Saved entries

(** Nothing fired and nothing is adopted yet, or the adopted candidate is
    the first one of the candidate list with a maximal total. *)
Lemma disambiguate_cases (t : text) :
  (OCR.candidates t = [] /\
   OCR.disambiguate t = Some (Schemas.UNKNOWN, None, 0.0%float)) \/
  (exists c before after,
     OCR.candidates t = before ++ c :: after /\
     OCR.disambiguate t = Some c /\
     (forall c', In c' (OCR.candidates t) ->
                 (Spec.total t c <? Spec.total t c')%float = false) /\
     (forall c', In c' before ->
                 (Spec.total t c' <? Spec.total t c)%float = true)).
Proof.
  unfold OCR.disambiguate.
  pose proof (@total_irrefl t) as Hirr.
  pose proof (@candidate_base t) as Hbase.
  destruct (OCR.candidates t) as [|c1 [|c2 l]].
  - left. split; reflexivity.
  - right. exists c1, [], []. simpl. repeat split.
    + intros c' [<-|[]]. apply Hirr. now left.
    + intros c' [].
  - right.
    change ((1 <? List.length (c1 :: c2 :: l))%nat) with true. cbv iota.
    change (Py.max snd (map (OCR.scored t) (c1 :: c2 :: l)))
      with (Some (Py.max_from snd (OCR.scored t c1)
                    (map (OCR.scored t) (c2 :: l)))).
    cbv beta iota.
    destruct (@max_from_first _ (@snd Candidate float) totals totals_laws
                (OCR.scored t c1) (map (OCR.scored t) (c2 :: l)))
      as [Hmax (l1 & l2 & Hdec & Hfirst)].
    { change (OCR.scored t c1 :: map (OCR.scored t) (c2 :: l))
        with (map (OCR.scored t) (c1 :: c2 :: l)).
      intros x Hx. apply in_map_iff in Hx. destruct Hx as (c & <- & Hc).
      rewrite scored_snd. apply total_in, Hbase, Hc. }
    remember (Py.max_from snd (OCR.scored t c1) (map (OCR.scored t) (c2 :: l)))
      as m eqn:Em.
    change (OCR.scored t c1 :: map (OCR.scored t) (c2 :: l))
      with (map (OCR.scored t) (c1 :: c2 :: l)) in Hdec, Hmax.
    apply map_eq_app in Hdec. destruct Hdec as (before & rest & Hc & Hb & Hr).
    apply map_eq_cons in Hr. destruct Hr as (c & after & -> & Hm & Ha).
    exists c, before, after. repeat split.
    + exact Hc.
    + rewrite <- Hm, scored_fst. reflexivity.
    + intros c' Hc'. rewrite <- !scored_snd, Hm.
      apply Hmax. now apply in_map.
    + intros c' Hc'. rewrite <- !scored_snd, Hm.
      apply Hfirst. rewrite <- Hb. now apply in_map.
Qed.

=== Task requirements ===
Where a line of the data above includes the string "reflexivity", pull it out.

=== Exercise result ===
  - left. split; reflexivity.
    + rewrite <- Hm, scored_fst. reflexivity.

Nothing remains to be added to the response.